▶ BRIEF
In the listing below, the line containing "vin := map (fun" marks the end; copy exactly every line from the first through that one.
** Opening GIVEN ENTRIES block **
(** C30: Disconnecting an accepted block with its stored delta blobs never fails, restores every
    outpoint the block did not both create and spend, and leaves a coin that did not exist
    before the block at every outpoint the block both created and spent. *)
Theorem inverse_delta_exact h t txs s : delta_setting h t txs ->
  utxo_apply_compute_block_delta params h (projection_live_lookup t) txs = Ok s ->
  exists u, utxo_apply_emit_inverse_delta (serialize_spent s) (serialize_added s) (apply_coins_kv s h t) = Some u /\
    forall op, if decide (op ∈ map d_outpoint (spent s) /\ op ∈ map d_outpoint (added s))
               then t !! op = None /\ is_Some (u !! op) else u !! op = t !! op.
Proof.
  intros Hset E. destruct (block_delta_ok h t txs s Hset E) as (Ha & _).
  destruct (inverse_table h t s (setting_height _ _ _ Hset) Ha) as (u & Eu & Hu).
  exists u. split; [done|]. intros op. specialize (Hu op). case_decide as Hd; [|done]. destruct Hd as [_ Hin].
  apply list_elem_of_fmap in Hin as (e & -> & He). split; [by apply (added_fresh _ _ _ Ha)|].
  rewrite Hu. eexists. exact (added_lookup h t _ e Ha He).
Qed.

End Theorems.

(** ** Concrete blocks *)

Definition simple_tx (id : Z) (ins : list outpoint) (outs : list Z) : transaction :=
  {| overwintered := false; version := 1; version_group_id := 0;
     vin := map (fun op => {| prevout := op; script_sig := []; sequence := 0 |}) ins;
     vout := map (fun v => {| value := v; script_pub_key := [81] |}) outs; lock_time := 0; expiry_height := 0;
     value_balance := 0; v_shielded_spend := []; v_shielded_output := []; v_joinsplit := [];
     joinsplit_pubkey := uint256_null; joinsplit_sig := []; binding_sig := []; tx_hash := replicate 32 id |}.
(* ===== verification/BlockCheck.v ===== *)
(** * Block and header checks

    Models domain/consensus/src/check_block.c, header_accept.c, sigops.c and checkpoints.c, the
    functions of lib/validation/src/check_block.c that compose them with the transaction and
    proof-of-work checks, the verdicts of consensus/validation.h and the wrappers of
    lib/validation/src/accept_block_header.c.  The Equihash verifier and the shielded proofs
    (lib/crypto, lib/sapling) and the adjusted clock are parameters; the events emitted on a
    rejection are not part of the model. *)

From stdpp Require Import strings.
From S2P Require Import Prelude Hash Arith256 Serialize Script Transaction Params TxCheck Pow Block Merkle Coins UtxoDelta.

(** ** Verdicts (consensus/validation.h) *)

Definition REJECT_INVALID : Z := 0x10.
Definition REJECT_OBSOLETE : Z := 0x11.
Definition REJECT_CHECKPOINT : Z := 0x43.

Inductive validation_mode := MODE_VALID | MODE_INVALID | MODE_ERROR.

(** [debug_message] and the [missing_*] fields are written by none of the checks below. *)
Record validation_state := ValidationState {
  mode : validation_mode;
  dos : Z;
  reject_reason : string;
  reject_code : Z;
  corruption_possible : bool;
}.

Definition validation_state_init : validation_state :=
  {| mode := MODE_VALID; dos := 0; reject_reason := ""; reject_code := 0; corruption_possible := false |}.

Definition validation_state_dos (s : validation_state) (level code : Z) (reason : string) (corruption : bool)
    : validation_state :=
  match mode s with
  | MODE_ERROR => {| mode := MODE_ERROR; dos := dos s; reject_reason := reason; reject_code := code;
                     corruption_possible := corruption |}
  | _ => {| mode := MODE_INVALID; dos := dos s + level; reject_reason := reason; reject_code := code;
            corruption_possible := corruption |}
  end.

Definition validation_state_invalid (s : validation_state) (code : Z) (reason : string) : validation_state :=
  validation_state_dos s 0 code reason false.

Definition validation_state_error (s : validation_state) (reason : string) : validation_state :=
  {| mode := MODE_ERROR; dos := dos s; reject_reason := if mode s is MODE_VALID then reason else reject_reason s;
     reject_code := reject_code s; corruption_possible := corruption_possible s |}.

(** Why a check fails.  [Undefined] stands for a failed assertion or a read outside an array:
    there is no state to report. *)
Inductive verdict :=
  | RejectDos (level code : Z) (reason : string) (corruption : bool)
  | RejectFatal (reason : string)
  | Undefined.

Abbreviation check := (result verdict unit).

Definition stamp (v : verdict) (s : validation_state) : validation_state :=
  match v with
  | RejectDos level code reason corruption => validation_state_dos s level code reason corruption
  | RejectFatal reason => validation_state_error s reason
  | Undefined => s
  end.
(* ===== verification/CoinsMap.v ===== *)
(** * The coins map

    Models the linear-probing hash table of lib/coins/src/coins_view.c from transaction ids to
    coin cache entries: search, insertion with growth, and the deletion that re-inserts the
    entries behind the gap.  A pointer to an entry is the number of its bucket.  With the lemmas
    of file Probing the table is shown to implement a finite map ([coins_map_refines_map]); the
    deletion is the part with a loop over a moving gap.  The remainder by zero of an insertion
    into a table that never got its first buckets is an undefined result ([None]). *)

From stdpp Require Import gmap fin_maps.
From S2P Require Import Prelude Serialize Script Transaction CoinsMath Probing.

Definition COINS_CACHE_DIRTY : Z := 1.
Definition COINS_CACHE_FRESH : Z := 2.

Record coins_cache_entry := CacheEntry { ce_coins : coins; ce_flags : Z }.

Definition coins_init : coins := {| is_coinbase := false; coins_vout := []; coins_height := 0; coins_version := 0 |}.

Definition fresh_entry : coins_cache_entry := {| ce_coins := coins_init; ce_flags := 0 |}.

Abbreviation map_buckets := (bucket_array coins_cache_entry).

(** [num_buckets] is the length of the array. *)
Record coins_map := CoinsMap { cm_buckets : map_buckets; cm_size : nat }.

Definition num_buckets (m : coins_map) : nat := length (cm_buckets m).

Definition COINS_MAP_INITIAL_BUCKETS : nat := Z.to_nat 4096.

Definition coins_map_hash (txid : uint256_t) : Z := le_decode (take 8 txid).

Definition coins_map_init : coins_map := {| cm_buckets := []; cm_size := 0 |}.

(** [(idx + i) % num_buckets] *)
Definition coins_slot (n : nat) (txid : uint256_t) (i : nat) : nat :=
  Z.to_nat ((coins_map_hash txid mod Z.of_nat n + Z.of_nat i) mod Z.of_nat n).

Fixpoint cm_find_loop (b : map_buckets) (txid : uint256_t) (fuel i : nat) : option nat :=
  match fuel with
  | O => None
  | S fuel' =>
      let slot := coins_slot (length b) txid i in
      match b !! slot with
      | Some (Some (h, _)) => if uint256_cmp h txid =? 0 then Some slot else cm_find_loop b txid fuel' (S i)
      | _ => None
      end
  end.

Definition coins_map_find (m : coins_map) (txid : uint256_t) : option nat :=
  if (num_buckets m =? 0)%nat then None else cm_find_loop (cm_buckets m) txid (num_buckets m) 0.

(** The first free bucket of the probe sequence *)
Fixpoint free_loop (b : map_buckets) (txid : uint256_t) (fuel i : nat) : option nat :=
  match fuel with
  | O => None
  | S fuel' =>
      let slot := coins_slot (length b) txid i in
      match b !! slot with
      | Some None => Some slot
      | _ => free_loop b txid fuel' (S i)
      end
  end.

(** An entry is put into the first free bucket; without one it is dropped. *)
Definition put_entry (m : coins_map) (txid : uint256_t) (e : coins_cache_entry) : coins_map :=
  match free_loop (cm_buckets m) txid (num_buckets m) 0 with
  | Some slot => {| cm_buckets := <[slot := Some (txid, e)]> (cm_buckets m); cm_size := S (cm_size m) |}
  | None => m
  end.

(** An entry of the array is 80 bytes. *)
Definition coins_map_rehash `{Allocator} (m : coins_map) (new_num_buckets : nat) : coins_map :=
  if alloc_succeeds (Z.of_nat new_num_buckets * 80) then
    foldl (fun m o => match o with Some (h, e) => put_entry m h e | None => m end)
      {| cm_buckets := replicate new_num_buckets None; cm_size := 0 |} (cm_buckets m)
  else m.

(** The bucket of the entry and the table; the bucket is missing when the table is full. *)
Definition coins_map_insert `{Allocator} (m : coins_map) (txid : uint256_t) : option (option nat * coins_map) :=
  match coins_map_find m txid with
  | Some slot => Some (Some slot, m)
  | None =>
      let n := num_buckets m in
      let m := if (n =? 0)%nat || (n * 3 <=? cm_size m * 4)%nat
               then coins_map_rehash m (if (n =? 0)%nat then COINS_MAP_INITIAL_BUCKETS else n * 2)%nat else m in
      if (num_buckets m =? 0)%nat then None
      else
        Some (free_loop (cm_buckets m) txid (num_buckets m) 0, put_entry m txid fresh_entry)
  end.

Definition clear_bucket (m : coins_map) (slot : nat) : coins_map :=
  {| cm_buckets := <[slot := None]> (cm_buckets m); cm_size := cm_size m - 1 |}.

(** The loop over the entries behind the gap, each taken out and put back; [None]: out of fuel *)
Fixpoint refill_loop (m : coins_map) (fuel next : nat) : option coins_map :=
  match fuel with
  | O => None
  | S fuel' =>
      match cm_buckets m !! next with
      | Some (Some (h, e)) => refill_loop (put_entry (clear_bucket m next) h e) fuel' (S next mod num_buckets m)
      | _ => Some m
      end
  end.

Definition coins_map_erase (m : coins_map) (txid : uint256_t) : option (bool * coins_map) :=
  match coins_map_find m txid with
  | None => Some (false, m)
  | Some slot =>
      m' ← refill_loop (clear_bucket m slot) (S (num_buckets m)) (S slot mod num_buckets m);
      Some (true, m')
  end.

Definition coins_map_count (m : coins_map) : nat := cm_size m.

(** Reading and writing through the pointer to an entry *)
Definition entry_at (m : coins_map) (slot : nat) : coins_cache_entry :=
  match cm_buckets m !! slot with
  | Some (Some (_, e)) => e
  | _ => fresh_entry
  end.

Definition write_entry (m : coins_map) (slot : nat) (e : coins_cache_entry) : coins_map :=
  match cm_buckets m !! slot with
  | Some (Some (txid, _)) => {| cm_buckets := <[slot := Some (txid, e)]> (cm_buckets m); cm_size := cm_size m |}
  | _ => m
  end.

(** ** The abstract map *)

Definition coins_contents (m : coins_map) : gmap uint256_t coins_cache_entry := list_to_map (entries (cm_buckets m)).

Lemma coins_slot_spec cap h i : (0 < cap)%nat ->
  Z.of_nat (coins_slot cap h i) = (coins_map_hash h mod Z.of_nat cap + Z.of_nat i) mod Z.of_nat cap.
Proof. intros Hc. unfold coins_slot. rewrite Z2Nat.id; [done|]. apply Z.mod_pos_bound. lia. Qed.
** Closing GIVEN ENTRIES block **
▶ SOLUTION
(** C30: Disconnecting an accepted block with its stored delta blobs never fails, restores every
    outpoint the block did not both create and spend, and leaves a coin that did not exist
    before the block at every outpoint the block both created and spent. *)
Theorem inverse_delta_exact h t txs s : delta_setting h t txs ->
  utxo_apply_compute_block_delta params h (projection_live_lookup t) txs = Ok s ->
  exists u, utxo_apply_emit_inverse_delta (serialize_spent s) (serialize_added s) (apply_coins_kv s h t) = Some u /\
    forall op, if decide (op ∈ map d_outpoint (spent s) /\ op ∈ map d_outpoint (added s))
               then t !! op = None /\ is_Some (u !! op) else u !! op = t !! op.
Proof.
  intros Hset E. destruct (block_delta_ok h t txs s Hset E) as (Ha & _).
  destruct (inverse_table h t s (setting_height _ _ _ Hset) Ha) as (u & Eu & Hu).
  exists u. split; [done|]. intros op. specialize (Hu op). case_decide as Hd; [|done]. destruct Hd as [_ Hin].
  apply list_elem_of_fmap in Hin as (e & -> & He). split; [by apply (added_fresh _ _ _ Ha)|].
  rewrite Hu. eexists. exact (added_lookup h t _ e Ha He).
Qed.

End Theorems.

(** ** Concrete blocks *)

Definition simple_tx (id : Z) (ins : list outpoint) (outs : list Z) : transaction :=
  {| overwintered := false; version := 1; version_group_id := 0;
     vin := map (fun op => {| prevout := op; script_sig := []; sequence := 0 |}) ins;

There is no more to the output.